It seems like lately every couple of weeks I have a breakdown and have to lock myself in a room and ugly cry while watching something like Ted Lasso or Bob’s Burgers.
Don’t get me wrong. I’m so grateful for these past two months; being able to travel and experience all these new places and people. It’s been a true adventure.
But, my theme this year is honesty so in good faith I must share that truth.
When I was so focused on healing and developing a better relationship with myself, I began to shut out the world. I didn’t date for 3 years. I didn’t go to parties. I didn’t really experience the “life” I was moving towards because I had put myself into my little safe space and wasn’t going to be leaving any time soon.
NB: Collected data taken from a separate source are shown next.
(** The report cannot be written; one incomplete record is on file. *)
Definition world_no_report : World :=
  static_world (fun c => match c with WriteReport _ => Some (OtherException "OSError") | _ => None end)
               (codes "Lookup Results: 0 Found") sample_persons
               [mkReportRow 2 "Luis Mora" (Some "Chile") settings.STATUS_INCOMPLETE].

(** The incomplete-records query fails. *)
Definition world_report_query_fails : World :=
  static_world (fun c => match c with ExecuteSelectIncomplete => Some OperationalError | _ => None end)
               (codes "Lookup Results: 0 Found") sample_persons
               [mkReportRow 2 "Luis Mora" (Some "Chile") settings.STATUS_INCOMPLETE].

Section Scripts.

Context {world : World}.

(** A computation whose calls to the outside are those of [script], in
    order: all of them, each having returned, or those up to the first one
    that raises, and then it raises what that call raised. *)
Definition plays (script : list Cmd) {A} (m : M A) : Prop :=
  forall w,
    ios (evs (m w)) = returned script \/
    (exists pre c post e,
        script = pre ++ c :: post /\
        ios (evs (m w)) = returned pre ++ [(c, Some e)] /\
        res (m w) = Raised e).

End Scripts.

Definition is_scraper_init (m : Method) : bool :=
  match m with MOfacScraper_init => true | _ => false end.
Healing is easy when it’s just you alone with yourself.
So when I finally emerged from my cocoon so to speak, I thought I was a healed woman and that everything was waiting for me. Which it was, but not without testing my nervous system.
Since I had avoided stimulus for the sake of healing, when I was finally doing the damn thing, I was constantly triggered, tested, and in a state of fight or flight.
I would just start crying and feel all of the emotions I had been avoiding.
It felt like I had done all of this healing and was moving to a new phase of myself, but I hadn’t released everything I had healed from so my emotions were running on all cylinders to catch up to my healed self.
Thus the breakdowns and Ted Lasso making me cry more than I ever thought I could.
What to do instead
You very well might need to hide yourself in a safety hole and heal everything before you’re ready to re-enter society and that’s totally okay. But, for a lot of us, the healing shouldn’t pause the living.
Just like everything you desire shouldn’t be held at an arm’s length until you feel like you’re completely ready.
You deserve what you desire regardless of how healed or ready you think you are.